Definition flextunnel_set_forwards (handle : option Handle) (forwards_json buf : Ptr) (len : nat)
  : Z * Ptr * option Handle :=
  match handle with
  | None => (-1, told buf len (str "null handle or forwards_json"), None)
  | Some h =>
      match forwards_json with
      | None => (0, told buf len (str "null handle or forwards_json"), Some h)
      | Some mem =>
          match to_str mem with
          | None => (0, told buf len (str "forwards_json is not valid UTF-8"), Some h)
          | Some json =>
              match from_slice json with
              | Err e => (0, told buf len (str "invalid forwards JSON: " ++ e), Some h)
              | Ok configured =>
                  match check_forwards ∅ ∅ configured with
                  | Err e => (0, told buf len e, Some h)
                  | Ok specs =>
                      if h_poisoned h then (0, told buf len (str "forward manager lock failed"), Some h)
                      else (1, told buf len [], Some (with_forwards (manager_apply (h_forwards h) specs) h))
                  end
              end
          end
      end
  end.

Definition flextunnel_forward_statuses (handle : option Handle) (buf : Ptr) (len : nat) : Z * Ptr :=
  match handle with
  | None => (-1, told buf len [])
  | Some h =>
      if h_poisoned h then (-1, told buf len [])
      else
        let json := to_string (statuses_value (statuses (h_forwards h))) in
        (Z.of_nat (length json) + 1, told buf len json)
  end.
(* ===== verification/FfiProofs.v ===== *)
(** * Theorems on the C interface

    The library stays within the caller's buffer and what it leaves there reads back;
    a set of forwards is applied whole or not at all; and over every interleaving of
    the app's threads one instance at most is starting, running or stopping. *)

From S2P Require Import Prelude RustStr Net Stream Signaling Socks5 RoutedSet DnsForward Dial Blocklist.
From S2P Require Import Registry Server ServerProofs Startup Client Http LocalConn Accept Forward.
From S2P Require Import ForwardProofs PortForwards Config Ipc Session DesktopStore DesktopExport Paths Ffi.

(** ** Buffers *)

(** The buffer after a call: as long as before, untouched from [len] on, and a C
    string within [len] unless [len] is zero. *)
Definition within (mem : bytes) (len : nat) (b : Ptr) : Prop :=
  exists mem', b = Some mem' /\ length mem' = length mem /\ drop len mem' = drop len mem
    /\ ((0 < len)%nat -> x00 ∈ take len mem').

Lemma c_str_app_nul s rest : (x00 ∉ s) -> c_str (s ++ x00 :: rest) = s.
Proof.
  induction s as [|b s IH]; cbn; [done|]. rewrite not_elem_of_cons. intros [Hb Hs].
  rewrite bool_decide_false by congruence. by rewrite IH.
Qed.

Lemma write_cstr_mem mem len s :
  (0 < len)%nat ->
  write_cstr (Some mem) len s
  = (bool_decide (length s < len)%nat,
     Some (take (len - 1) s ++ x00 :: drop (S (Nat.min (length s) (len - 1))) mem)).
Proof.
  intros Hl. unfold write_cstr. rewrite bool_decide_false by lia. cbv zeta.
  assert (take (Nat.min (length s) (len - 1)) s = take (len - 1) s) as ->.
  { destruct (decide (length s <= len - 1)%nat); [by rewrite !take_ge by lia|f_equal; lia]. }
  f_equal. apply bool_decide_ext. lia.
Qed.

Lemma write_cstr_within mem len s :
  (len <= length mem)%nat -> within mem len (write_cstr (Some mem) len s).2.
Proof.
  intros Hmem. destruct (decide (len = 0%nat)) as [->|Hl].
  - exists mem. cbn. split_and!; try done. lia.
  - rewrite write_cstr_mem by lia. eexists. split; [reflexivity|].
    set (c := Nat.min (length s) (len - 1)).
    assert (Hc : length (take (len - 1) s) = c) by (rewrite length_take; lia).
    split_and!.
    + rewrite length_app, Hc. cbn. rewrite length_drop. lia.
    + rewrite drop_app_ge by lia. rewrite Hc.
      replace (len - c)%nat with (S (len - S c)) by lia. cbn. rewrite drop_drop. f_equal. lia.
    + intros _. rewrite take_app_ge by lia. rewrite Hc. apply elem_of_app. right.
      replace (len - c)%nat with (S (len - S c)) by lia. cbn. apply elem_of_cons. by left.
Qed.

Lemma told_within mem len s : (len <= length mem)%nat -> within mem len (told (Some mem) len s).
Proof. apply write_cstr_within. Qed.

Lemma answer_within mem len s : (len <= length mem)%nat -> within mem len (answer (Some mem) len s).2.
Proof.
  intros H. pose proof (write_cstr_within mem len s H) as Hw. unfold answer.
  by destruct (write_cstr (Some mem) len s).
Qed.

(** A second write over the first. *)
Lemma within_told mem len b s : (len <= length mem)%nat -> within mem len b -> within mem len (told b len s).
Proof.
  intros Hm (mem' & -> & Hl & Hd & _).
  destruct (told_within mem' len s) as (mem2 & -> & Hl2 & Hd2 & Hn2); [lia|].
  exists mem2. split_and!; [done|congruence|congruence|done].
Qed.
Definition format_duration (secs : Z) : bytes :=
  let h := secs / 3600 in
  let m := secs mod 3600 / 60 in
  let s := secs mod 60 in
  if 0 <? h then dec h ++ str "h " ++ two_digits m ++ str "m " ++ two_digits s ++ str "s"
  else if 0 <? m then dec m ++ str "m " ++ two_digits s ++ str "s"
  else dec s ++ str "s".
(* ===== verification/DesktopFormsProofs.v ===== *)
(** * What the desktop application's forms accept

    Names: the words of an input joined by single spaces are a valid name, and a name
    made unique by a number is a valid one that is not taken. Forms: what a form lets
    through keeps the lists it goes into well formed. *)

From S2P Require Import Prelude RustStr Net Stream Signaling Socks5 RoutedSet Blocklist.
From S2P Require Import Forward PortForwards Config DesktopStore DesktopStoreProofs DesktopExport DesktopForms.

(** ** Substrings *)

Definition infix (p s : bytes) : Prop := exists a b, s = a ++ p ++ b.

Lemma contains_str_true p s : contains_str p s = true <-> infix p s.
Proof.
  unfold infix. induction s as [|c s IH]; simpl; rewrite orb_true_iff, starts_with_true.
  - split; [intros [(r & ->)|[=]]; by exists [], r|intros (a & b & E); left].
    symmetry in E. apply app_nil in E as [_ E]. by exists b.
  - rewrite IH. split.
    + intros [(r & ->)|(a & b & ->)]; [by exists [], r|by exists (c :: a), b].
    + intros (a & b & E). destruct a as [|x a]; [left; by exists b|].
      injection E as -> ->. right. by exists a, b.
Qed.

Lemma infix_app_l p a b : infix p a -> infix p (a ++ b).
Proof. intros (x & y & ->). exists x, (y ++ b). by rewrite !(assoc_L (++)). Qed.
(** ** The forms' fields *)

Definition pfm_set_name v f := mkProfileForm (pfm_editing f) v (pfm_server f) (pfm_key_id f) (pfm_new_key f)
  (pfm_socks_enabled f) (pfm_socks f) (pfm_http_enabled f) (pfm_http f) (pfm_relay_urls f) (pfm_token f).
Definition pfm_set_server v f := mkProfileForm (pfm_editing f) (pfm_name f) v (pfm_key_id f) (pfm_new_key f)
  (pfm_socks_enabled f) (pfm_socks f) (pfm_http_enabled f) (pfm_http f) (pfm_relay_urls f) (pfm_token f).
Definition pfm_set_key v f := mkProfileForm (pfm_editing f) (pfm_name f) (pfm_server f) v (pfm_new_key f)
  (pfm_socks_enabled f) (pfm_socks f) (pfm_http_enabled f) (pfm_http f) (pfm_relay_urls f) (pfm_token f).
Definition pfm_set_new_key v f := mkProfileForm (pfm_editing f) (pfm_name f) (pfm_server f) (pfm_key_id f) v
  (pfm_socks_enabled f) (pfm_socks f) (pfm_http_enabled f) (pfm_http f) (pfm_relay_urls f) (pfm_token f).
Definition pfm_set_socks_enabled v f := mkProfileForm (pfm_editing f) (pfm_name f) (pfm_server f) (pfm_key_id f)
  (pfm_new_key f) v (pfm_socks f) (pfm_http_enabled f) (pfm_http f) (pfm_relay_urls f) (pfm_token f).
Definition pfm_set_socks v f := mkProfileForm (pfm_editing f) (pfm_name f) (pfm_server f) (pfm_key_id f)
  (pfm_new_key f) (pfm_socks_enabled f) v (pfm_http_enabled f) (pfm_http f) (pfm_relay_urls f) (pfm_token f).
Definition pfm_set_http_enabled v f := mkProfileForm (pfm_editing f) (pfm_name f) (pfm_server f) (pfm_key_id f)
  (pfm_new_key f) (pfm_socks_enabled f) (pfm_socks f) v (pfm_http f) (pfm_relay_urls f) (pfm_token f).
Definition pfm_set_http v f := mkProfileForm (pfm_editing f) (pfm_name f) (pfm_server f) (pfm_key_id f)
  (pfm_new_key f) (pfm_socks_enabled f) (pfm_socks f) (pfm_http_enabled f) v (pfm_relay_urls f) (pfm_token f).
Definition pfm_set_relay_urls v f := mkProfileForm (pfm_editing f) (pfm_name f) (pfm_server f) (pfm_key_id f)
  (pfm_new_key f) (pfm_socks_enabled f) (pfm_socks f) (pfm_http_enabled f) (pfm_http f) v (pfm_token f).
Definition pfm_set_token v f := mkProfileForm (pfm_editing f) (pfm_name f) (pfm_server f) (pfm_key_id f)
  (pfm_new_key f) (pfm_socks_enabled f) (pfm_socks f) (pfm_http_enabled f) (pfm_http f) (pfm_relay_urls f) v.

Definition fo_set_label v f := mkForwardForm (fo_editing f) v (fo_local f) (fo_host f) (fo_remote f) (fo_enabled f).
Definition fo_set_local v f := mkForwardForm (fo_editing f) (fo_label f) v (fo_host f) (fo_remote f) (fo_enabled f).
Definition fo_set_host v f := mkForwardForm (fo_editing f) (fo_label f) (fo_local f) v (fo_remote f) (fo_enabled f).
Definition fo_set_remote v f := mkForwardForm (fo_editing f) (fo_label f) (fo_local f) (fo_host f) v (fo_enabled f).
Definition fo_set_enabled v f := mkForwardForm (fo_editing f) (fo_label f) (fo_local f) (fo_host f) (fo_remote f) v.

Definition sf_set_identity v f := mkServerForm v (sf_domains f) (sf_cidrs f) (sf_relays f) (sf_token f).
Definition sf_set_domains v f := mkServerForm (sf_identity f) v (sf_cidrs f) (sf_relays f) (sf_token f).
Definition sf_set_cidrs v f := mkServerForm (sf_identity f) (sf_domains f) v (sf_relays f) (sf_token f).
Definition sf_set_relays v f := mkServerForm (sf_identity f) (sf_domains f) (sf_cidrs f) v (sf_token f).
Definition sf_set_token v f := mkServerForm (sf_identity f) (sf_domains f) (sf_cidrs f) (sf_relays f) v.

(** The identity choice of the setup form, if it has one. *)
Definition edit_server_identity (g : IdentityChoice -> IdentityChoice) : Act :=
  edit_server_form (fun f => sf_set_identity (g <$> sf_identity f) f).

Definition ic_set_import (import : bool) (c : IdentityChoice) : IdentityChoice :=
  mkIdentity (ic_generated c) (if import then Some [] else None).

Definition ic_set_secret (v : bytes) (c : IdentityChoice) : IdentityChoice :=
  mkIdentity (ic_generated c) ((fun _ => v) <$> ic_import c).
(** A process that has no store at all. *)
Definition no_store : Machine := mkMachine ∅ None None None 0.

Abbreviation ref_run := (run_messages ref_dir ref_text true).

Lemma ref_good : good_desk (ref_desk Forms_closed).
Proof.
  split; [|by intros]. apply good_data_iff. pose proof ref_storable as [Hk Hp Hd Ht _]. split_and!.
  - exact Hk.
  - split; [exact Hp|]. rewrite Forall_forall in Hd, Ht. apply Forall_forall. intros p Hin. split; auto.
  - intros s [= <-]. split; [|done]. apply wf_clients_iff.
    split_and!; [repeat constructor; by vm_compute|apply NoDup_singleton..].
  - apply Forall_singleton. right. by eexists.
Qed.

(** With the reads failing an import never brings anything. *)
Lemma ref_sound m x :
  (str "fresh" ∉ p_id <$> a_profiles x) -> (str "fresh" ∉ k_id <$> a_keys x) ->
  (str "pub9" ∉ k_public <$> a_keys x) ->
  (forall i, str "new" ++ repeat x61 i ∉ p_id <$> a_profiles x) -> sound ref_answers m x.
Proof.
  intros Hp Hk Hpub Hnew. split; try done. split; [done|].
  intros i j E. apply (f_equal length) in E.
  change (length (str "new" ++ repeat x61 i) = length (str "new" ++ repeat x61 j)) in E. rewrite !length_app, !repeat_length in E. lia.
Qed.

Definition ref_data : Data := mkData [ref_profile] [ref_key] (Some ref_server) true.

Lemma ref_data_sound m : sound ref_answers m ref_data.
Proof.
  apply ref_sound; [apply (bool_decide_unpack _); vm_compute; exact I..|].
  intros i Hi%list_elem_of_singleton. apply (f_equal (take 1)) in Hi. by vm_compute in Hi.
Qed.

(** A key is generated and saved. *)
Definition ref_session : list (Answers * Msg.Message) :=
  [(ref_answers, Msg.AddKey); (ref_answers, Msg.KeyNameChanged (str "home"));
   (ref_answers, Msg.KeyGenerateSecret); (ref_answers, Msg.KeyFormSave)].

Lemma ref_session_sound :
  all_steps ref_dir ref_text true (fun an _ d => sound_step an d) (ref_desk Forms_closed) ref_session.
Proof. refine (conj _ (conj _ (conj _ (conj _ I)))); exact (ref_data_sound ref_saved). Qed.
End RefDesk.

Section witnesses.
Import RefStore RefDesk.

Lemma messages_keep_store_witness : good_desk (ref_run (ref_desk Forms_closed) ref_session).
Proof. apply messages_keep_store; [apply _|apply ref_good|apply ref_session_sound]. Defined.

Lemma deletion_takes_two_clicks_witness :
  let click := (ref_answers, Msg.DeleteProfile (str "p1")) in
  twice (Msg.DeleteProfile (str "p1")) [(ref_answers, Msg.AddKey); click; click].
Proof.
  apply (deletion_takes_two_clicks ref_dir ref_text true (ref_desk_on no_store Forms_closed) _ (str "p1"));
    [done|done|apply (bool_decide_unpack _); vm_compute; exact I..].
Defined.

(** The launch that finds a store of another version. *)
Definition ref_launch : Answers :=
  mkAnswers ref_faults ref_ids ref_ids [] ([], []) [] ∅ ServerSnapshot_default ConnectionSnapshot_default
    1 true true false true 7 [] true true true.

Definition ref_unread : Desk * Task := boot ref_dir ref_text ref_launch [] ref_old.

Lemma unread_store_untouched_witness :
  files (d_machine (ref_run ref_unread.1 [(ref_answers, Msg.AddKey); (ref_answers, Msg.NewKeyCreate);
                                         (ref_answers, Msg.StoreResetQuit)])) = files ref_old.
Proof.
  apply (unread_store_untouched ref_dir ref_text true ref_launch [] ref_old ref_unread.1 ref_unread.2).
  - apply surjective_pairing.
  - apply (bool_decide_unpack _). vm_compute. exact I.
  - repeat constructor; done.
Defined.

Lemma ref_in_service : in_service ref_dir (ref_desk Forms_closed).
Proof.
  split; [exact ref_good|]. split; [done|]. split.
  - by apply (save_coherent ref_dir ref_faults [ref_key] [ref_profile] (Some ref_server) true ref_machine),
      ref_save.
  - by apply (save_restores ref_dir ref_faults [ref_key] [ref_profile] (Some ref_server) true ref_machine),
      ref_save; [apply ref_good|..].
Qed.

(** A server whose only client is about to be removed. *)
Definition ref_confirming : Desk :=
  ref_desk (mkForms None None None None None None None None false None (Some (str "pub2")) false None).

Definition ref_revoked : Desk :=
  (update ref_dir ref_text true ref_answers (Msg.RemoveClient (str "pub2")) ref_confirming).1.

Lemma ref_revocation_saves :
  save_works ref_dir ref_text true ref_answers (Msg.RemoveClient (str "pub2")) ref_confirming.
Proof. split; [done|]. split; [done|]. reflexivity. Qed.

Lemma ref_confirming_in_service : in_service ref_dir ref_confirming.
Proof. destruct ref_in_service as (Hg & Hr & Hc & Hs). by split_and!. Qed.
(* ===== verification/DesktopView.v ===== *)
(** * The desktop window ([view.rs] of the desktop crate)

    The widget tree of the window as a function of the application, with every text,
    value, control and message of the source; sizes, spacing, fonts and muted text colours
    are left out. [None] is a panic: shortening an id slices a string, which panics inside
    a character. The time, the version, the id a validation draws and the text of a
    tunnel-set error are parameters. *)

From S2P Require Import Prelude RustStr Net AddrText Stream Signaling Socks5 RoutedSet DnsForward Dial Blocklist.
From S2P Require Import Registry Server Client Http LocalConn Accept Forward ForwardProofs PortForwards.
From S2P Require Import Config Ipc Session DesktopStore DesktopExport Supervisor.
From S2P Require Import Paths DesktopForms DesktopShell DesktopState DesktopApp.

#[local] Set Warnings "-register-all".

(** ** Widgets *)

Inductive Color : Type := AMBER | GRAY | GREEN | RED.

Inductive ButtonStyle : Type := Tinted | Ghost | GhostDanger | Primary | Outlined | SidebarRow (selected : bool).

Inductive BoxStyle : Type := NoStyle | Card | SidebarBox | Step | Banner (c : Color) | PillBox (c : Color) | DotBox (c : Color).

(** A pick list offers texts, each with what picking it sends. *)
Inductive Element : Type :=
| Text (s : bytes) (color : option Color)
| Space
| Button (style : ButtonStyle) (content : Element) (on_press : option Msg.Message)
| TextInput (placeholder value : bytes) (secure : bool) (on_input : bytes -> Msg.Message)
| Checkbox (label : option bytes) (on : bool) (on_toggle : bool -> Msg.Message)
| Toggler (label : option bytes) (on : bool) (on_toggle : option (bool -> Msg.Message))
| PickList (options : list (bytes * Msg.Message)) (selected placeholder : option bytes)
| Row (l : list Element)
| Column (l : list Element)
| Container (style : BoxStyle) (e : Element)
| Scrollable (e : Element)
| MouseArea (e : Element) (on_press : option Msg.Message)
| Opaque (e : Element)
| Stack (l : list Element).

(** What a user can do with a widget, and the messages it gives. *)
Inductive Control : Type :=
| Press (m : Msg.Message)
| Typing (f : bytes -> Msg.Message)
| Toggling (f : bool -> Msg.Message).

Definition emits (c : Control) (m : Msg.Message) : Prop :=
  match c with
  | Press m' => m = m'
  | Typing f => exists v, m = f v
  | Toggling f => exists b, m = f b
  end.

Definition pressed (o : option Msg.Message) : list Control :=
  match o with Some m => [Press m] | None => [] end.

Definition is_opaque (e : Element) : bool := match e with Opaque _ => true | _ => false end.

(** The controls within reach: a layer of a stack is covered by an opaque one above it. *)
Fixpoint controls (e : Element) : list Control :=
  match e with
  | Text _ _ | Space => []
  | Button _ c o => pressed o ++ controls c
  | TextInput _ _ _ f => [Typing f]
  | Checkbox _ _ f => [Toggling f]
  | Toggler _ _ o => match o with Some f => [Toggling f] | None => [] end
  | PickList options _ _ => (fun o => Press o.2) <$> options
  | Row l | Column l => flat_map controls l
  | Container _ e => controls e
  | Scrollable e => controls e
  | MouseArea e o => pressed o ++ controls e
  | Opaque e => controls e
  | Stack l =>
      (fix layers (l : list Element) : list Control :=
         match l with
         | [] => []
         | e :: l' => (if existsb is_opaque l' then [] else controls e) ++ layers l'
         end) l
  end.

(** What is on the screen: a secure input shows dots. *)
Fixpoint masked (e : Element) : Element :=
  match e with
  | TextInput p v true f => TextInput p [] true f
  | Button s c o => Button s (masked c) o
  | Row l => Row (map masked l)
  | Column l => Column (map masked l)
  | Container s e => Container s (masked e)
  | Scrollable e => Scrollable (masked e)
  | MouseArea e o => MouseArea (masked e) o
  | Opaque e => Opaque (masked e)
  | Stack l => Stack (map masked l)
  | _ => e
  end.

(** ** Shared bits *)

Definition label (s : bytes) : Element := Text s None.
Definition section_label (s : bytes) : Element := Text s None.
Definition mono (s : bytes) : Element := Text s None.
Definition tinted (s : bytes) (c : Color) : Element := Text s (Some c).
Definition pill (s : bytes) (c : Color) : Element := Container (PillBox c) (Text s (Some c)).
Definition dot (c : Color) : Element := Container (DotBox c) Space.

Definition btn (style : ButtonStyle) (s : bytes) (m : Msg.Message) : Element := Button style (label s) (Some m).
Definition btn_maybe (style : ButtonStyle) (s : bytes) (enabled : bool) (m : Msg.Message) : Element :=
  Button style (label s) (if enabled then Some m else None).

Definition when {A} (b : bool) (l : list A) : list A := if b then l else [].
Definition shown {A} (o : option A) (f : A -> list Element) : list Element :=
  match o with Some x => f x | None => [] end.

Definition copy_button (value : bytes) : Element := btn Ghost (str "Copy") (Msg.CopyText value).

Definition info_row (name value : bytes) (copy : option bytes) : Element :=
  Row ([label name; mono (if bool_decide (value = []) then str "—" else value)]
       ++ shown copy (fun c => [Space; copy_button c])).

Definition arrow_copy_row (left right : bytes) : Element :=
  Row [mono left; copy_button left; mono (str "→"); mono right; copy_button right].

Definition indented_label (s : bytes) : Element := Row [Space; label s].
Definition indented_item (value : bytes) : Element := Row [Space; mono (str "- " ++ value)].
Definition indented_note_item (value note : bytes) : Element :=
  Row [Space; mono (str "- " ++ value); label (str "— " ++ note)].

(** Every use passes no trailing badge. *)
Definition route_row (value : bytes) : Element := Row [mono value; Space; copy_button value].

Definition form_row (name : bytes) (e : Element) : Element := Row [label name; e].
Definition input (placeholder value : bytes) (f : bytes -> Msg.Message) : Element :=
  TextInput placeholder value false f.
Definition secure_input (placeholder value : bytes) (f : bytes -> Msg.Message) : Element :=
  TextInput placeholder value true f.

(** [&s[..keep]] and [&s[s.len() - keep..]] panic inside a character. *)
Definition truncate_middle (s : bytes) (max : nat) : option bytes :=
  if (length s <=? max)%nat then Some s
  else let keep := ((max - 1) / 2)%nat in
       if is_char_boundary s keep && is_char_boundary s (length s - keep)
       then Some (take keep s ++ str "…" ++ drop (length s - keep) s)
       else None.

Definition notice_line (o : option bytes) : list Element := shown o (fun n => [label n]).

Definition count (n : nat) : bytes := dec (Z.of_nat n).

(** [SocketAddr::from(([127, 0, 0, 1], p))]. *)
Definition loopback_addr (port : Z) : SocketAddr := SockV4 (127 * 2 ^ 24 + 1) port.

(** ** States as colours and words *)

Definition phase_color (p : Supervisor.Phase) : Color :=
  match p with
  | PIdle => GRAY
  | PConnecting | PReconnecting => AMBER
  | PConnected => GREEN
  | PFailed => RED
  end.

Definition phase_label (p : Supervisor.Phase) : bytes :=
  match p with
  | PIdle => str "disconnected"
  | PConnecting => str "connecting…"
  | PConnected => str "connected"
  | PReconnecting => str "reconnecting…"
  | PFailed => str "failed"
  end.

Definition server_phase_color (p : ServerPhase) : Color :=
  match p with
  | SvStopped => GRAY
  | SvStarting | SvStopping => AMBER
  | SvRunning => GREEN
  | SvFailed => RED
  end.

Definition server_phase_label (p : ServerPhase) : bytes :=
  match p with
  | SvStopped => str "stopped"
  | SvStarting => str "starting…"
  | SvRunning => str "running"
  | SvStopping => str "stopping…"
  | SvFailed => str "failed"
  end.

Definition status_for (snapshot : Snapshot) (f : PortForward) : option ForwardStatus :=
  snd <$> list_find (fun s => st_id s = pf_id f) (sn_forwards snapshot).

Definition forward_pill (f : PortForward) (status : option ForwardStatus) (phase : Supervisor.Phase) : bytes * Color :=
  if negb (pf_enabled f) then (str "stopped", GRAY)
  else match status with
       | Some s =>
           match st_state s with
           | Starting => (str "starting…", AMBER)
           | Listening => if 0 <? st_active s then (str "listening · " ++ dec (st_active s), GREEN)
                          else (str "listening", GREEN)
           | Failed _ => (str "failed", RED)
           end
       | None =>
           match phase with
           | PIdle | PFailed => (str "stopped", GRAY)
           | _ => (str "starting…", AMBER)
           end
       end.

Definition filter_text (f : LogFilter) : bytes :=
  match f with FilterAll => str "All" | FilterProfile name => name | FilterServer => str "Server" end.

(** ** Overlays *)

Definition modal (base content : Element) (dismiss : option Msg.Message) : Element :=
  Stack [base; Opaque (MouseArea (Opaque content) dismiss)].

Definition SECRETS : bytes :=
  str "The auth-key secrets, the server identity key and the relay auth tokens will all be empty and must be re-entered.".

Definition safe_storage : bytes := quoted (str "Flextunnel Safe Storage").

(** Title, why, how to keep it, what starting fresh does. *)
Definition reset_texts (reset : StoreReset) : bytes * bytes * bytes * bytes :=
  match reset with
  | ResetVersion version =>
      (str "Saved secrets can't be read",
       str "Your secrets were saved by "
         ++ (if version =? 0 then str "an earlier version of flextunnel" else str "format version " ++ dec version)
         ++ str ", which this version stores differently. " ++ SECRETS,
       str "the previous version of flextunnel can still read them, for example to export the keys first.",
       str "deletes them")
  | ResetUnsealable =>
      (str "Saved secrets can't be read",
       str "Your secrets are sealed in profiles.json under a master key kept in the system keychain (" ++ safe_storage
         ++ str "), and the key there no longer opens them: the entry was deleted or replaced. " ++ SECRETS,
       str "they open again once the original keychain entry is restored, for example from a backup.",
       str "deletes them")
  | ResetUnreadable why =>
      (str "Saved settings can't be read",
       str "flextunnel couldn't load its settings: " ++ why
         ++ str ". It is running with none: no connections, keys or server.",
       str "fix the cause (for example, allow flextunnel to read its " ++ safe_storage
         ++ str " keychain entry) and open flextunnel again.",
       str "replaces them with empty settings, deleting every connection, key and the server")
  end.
★ ★ ★ ★ ★
Filter this listing and copy only the lines holding the word "configured".

Answer:
              | Ok configured =>
                  match check_forwards ∅ ∅ configured with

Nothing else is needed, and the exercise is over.